03-10-13:Archive Review: Cory Doctorow's 'Down and Out in the Magic Kingdom'
Futures of Days Passed
Editor's Note: Cory Doctorow has talked about both a prequel and sequel to this book as a potential title in the future. Our future includes, then, either the past of Doctorow's past future or the future of Doctow's past future. Either wasyk out future is a better place for it. We now return this past review of Doctorow's past title about our future to our present, which, by the time you read this, will be the past.
Beneath the shiny surface of even the glossiest, most vapid entertainment, there's a huge complex machine that chugs all day and all night just to eke a few laughs out of the audience. The most difficult aspect of any entertainment endeavor is to make what is in reality very complex look very simple. 'Down and Out in the Magic Kingdom' by Cory Doctorow conceals some very complicated thoughts beneath a glossy surface. It's Left Coast, Unix-based cyberpunk, with an Open Source origin. Everybody is logged in, all the time.
Jules is only a century old, but he lives in the post-scarcity, post-death Bitchun Society. He's died four times, but this last death has really cheesed him off. He'd settled into Disney World, tending to the venerable animatronics of the Hall of Presidents and the Haunted Mansion. His death has given a rival faction of ad-hocs the opportunity to revamp the Hall with immersive direct-to-brain 'flash-bakes' that give the guests the illusion of being Washington, Lincoln and others. By the time he's resurrected from a backup, the project is a fait accompli. Jules does not take this kindly, and he doesn't react wisely.
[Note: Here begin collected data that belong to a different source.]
(* ===== verification/Gcp.v ===== *)
(** * The GCP adapter
    (internal/provider/gcp_sdk.go)

    What the code reads of Compute Engine's types, the inventory of an
    allocation, the proof that its creation is settled, and the create, observe
    and delete operations as programs over Compute requests. *)
From S2P Require Import Prelude.
From S2P Require Import Effects.
From S2P Require Import Placement.
From S2P Require Import Resources.
From S2P Require Import Allocation.
From S2P Require Import Provider.
From S2P Require Import Command.
From S2P Require Import Cloud.
From S2P Require Import ConfigCheck.

(** ** Compute Engine's types *)

Record AttachedDisk := { ad_Boot : bool; ad_AutoDelete : bool; ad_Source : string }.

Record GcpInstance := {
  gi_Name : string;
  gi_Id : Z;
  gi_SelfLink : string;
  gi_Labels : gmap string string;
  gi_Disks : list (option AttachedDisk);           (* slices of pointers *)
  gi_Interfaces : list (option string)             (* their [NetworkIP] *)
}.

Record GcpDisk := {
  gd_Name : string;
  gd_Id : Z;
  gd_SelfLink : string;
  gd_Labels : gmap string string;
  gd_Users : list string
}.

Record Operation := {
  op_Name : string;
  op_ClientOperationId : string;
  op_OperationType : string;
  op_TargetLink : string;
  op_Status : string;
  op_Error : option (list (option string));        (* the codes of [Error.Errors] *)
  op_HttpErrorStatusCode : Z
}.

Record OperationList := { ol_Kind : string; ol_Items : list (option Operation) }.

(** What [createGCP] sets of the instance it inserts. *)
Record Scheduling := {
  sc_ProvisioningModel : string;
  sc_InstanceTerminationAction : string;
  sc_OnHostMaintenance : string;
  sc_AutomaticRestart : bool
}.

Record BootDisk := {
  bd_Boot : bool;
  bd_AutoDelete : bool;
  bd_Type : string;
  bd_DiskName : string;
  bd_SourceImage : string;
  bd_Labels : gmap string string
}.

Record InsertInstance := {
  in_Name : string;
  in_MachineType : string;
  in_Labels : gmap string string;
  in_Subnetwork : string;
  in_ServiceAccounts : list string;
  in_Disks : list BootDisk;
  in_Metadata : list (string * string);
  in_Scheduling : option Scheduling
}.

(** An SDK error and its HTTP code, if it is a [googleapi.Error]. *)
Record GcpError := { ge_error : error; ge_code : option Z }.

(** Where a resource is: project, zone and name. *)
Abbreviation location := (string * string * string)%type.

(** [OperationsPages] is the SDK's [Pages]: the pages it hands to the callback
    and the error it ends with.  A request that succeeds yields its object;
    operations may be nil, which the code checks. *)
Inductive gcpE : Type → Type :=
  | InstancesGet (l : location) : gcpE (GcpError + GcpInstance)
  | DisksGet (l : location) : gcpE (GcpError + GcpDisk)
  | OperationsPages (project zone filter : string) : gcpE (list OperationList * option error)
  | OperationsGet (l : location) : gcpE (GcpError + option Operation)
  | InstancesInsert (project zone : string) (i : InsertInstance) (requestID : string) : gcpE (GcpError + option Operation)
  | InstancesDelete (l : location) (requestID : string) : gcpE (GcpError + option Operation)
  | DisksDelete (l : location) (requestID : string) : gcpE (GcpError + option Operation)
  | WaitSecond : gcpE bool.                        (* the timer fired before the context ended *)

Abbreviation gcpM := (prog gcpE).

(** [uuid.NewSHA1(uuid.NameSpaceOID, ...)] of google/uuid *)
Class UUIDHash := { NewSHA1 : string → string }.

Definition missingGCP (err : GcpError) : bool :=
  match ge_code err with Some code => code =? 404 | None => false end.

Definition exhausted (code : string) : bool :=
  (code =s "ZONE_RESOURCE_POOL_EXHAUSTED") || (code =s "ZONE_RESOURCE_POOL_EXHAUSTED_WITH_DETAILS").

Definition gcpCapacityFailure (op : Operation) : bool :=
  match op_Error op with
  | None => false
  | Some codes => existsb (λ e, match e with Some code => exhausted code | None => false end) codes
  end.

Record gcpInventory := { inv_vm : option GcpInstance; inv_disk : option GcpDisk }.

(** The pages [Pages] handed over, folded by the callback [f]. *)
Fixpoint fold_pages {A} (f : A → OperationList → option A) (s : A) (pages : list OperationList) : option A :=
  match pages with
  | [] => Some s
  | page :: pages' => match f s page with None => None | Some s => fold_pages f s pages' end
  end.

Section adapter.
Context `{NameRules} `{UUIDHash}.
Context (c : ProviderConfig) (hasService : bool).  (* [p.GCP != nil && p.GCP.Service != nil] *)

Definition errNoService : error := errors_new "GCP credential scope unavailable".

Definition gcpResource (a : Allocation) (kind name : string) : string :=
  "projects/" +:+ Project c +:+ "/zones/" +:+ off_Zone (al_Offering a) +:+ "/" +:+ kind +:+ "/" +:+ name.

Definition gcpMatches (link resource : string) : bool :=
  match url_Parse link with
  | inl _ => false
  | inr u =>
      if url_Scheme u <>s "" then
        if (url_Scheme u <>s "https")
           || ((url_Host u <>s "www.googleapis.com") && (url_Host u <>s "compute.googleapis.com"))
           || (url_RawQuery u <>s "") || (url_Fragment u <>s "")
        then false
        else url_Path u =s "/compute/v1/" +:+ resource
      else link =s resource
  end.

Definition gcpRequestID (a : Allocation) (action : string) : string :=
  NewSHA1 ("runnerscout/" +:+ pc_Owner c +:+ "/" +:+ gcpResource a "instances" (ID a) +:+ "/" +:+ action).

Definition gcpLabels (a : Allocation) : gmap string string :=
  {[owner_tag := pc_Owner c; operation_tag := ID a]}.

Definition ownsGCP (a : Allocation) (labels : gmap string string) : bool :=
  (map_get "" labels owner_tag =s pc_Owner c) && (map_get "" labels operation_tag =s ID a).

(** Where the allocation's machine and its disk are. *)
Definition at_zone (a : Allocation) (name : string) : location := (Project c, off_Zone (al_Offering a), name).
Soon, he's gone from the pinnacle of Bitchun Society to the state described in the title of the book.
Doctorow's prose is limpid and very easy to read. 'Down and Out in the Magic Kingdom' goes down a treat, with more than a few laughs and chuckles as readers race through Doctorow's future. This is actually something of a problem as the book begins. When your subject is a character who is all surface in a future that's all surface, then it's a bit hard for readers to connect with the narrator on a visceral level. But there's a method to Doctorow's mildness. As Jules becomes disenfranchised from his own society, he becomes much more accessible to readers in this world. As this plan reveals itself — and Jules plans unravel — the reader can't help but become more engaged.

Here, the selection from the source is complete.